Pada acara final testing, robot tim dikendalikan oleh seorang juri yang mendapatkan pelatihan sekitar 40 menit tentang cara menggunakan sistem UNLV.
Tim mencoba melakukan yang terbaik dan menavigasi beberapa bola lengkung yang dilemparkan ke kompetisi, kata kapten tim Jean Chagas Vaz, seorang ilmuwan riset di Lab Drone dan Sistem Otonomi UNLV.
Apa yang dia pelajari: “Anda harus membuat robot yang bisa menang melawan yang terbaik untuk menggunakan kembali robot.”
Tim tersebut, kata Vaz, mencoba membangun pangkalan bergerak untuk robot tersebut, tetapi kekurangan waktu dan dana.
“Selain itu, kami memiliki semua komponen untuk melakukan semua pekerjaan,” katanya.
Kursus tugas “menciptakan sedikit tantangan bagi robot kami,” kata Tran.
Tugas termasuk mengambil kontainer, mengidentifikasi mana yang berat dan memanipulasi saklar listrik.
Tran mengatakan tim tidak menerima hadiah yang mereka inginkan, tetapi belajar banyak.
“Sangat menyenangkan bagi saya karena banyak orang tidak memiliki kesempatan untuk berkompetisi di kompetisi yang sangat besar seperti ini,” katanya.

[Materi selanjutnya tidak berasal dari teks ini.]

Lemma silent_HandleReplicationCommand (env : HandshakeEnv) (s : Sender) :
  (forall p, replication_parse_result env = T_StartReplicationCmd p -> is_recptr p) ->
  silent s (final_state (HandleReplicationCommand env s)).
Proof.
  intros Hstart. unfold HandleReplicationCommand.
  destruct (negb (replication_yyparse env =? 0)); [apply silent_quiet; cbn; quiet_chain |].
  destruct (replication_parse_result env) as [| startpoint | label progress fast |] eqn:Hcmd.
  - apply silent_quiet. unfold IdentifySystem. cbn. quiet_chain.
  - unfold StartReplication.
    destruct (wal_level_is_minimal env); cbn [bind final_state].
    + apply silent_quiet. quiet_chain.
    + split; [reflexivity |]. split.
      * intros i. cbn [trace set_sentPtr emit]. rewrite !stores_of_app. cbn.
        rewrite !app_nil_r. reflexivity.
      * right. apply Hstart. reflexivity.
  - apply silent_quiet. cbn. quiet_chain.
  - apply silent_quiet. cbn. quiet_chain.
Qed.

Lemma silent_turn (env : HandshakeEnv) (s : Sender) :
  (forall p, replication_parse_result env = T_StartReplicationCmd p -> is_recptr p) ->
  silent s (final_state (WalSndHandshake_turn env s)).
Proof.
  intros Hstart. unfold WalSndHandshake_turn.
  set (s0 := emit set_ps_display_idle (WalSndSetState WALSNDSTATE_STARTUP s)).
  assert (H0 : quiet s s0).
  { subst s0. eapply quiet_trans; [apply quiet_WalSndSetState | quiet_chain]. }
  clearbody s0. rewrite final_state_bind.
  pose proof (quiet_deliver (hs_signals env) s0) as Hd.
  destruct (deliver (hs_signals env) s0) as [[] s1 | | |]; cbn [final_state] in Hd;
    try (apply silent_quiet; eapply quiet_trans; eassumption).
  assert (H1 : quiet s s1) by (eapply quiet_trans; eassumption).
  clear Hd H0 s0.
  destruct (negb (hs_PostmasterIsAlive env)); [apply silent_quiet; exact H1 |].
  set (s2 := if got_SIGHUP s1 then _ else s1).
  assert (H2 : quiet s s2).
  { subst s2. destruct (got_SIGHUP s1); [| exact H1].
    eapply quiet_trans; [exact H1 | quiet_chain]. }
  clearbody s2.
  set (firstchar := if negb (pq_getbyte env =? EOF) then _ else pq_getbyte env).
  clearbody firstchar.
  eapply silent_trans; [apply silent_quiet; exact H2 |].
  unfold handshake_dispatch.
  destruct (firstchar =? 81); [apply silent_HandleReplicationCommand; exact Hstart |].
  destruct (firstchar =? 88); [apply silent_quiet; apply quiet_refl |].
  destruct (firstchar =? EOF); apply silent_quiet; cbn; quiet_chain.
Qed.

Tran terlibat dalam proyek tersebut pada bulan Juni dengan membuat tangan robot menggunakan printer 3D di rumah dan memodifikasinya untuk tugas yang harus diselesaikan robot. Butuh Tran sekitar dua bulan untuk membuat prototipe pertama.
Ia memperoleh gelar sarjana teknik mesin dari UNLV, dan setelah bekerja di industri tersebut selama 2½ tahun, ia kembali untuk mengejar gelar master.

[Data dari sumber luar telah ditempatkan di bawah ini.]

(* ================================================================= *)
(** ** sandbox.py *)

Module sandbox.

Record Sandbox : Type := {
  config : config.SandboxConfig;
  _client : option docker.DockerClient;
  _container : option docker.Container
}.

(** A method body: it runs on the object and the world, leaves both as the
    statements executed so far made them, and returns or raises. *)
Definition M (A : Type) : Type := Sandbox * World -> Result A * (Sandbox * World).

Definition ret {A} (a : A) : M A := fun st => (Ok a, st).

Definition raise {A} (e : Exn) : M A := fun st => (Raise e, st).

Definition bind {A B} (m : M A) (k : A -> M B) : M B :=
  fun st =>
    match m st with
    | (Ok a, st') => k a st'
    | (Raise e, st') => (Raise e, st')
    end.

Declare Scope py_scope.
Delimit Scope py_scope with py.
Notation "x <- m ;; k" := (bind m (fun x => k))
  (at level 61, m at next level, right associativity) : py_scope.
Notation "m ;; k" := (bind m (fun _ => k))
  (at level 61, right associativity) : py_scope.
Local Open Scope py_scope.

(** [try: m  except Exception as e: h e], both ending the statement. *)
Definition try_except {A} (m : M A) (h : Exn -> M A) : M A :=
  fun st =>
    match m st with
    | (Ok a, st') => (Ok a, st')
    | (Raise e, st') => h e st'
    end.

(** The outcome of a [try] body handed to the code that follows, for a
    handler that leaves the function. *)
Definition attempt {A} (m : M A) : M (Result A) :=
  fun st => match m st with (r, st') => (Ok r, st') end.

Definition lift {A} (r : Result A) : M A := fun st => (r, st).

Definition self : M Sandbox := fun st => (Ok (fst st), st).

Definition set_client (c : option docker.DockerClient) : M unit :=
  fun '(sb, w) =>
    (Ok tt, ({| config := config sb; _client := c;
                _container := _container sb |}, w)).

Definition set_container (c : option docker.Container) : M unit :=
  fun '(sb, w) =>
    (Ok tt, ({| config := config sb; _client := _client sb;
                _container := c |}, w)).

(** Reading an attribute of [self._client] or [self._container]: on [None]
    the attribute access raises. *)
Definition deref {A} (what : string) (o : option A) : M A :=
  match o with
  | Some a => ret a
  | None => raise (mkExn AttributeError
                     ("'NoneType' object has no attribute '" ++ what ++ "'"))
  end.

Ke depan, Tran tidak yakin apakah dia ingin mengejar gelar doktor atau terjun ke dunia kewirausahaan — mungkin memulai perusahaan pemula yang membuat tangan palsu untuk orang-orang.
Dan untuk lab UNLV, kompetisi mungkin sudah berakhir, tetapi pekerjaan tetap berlanjut.
Persaingan mendorong laboratorium untuk berinovasi, kata Vaz. “Teknologinya masih jauh dari lengkap.”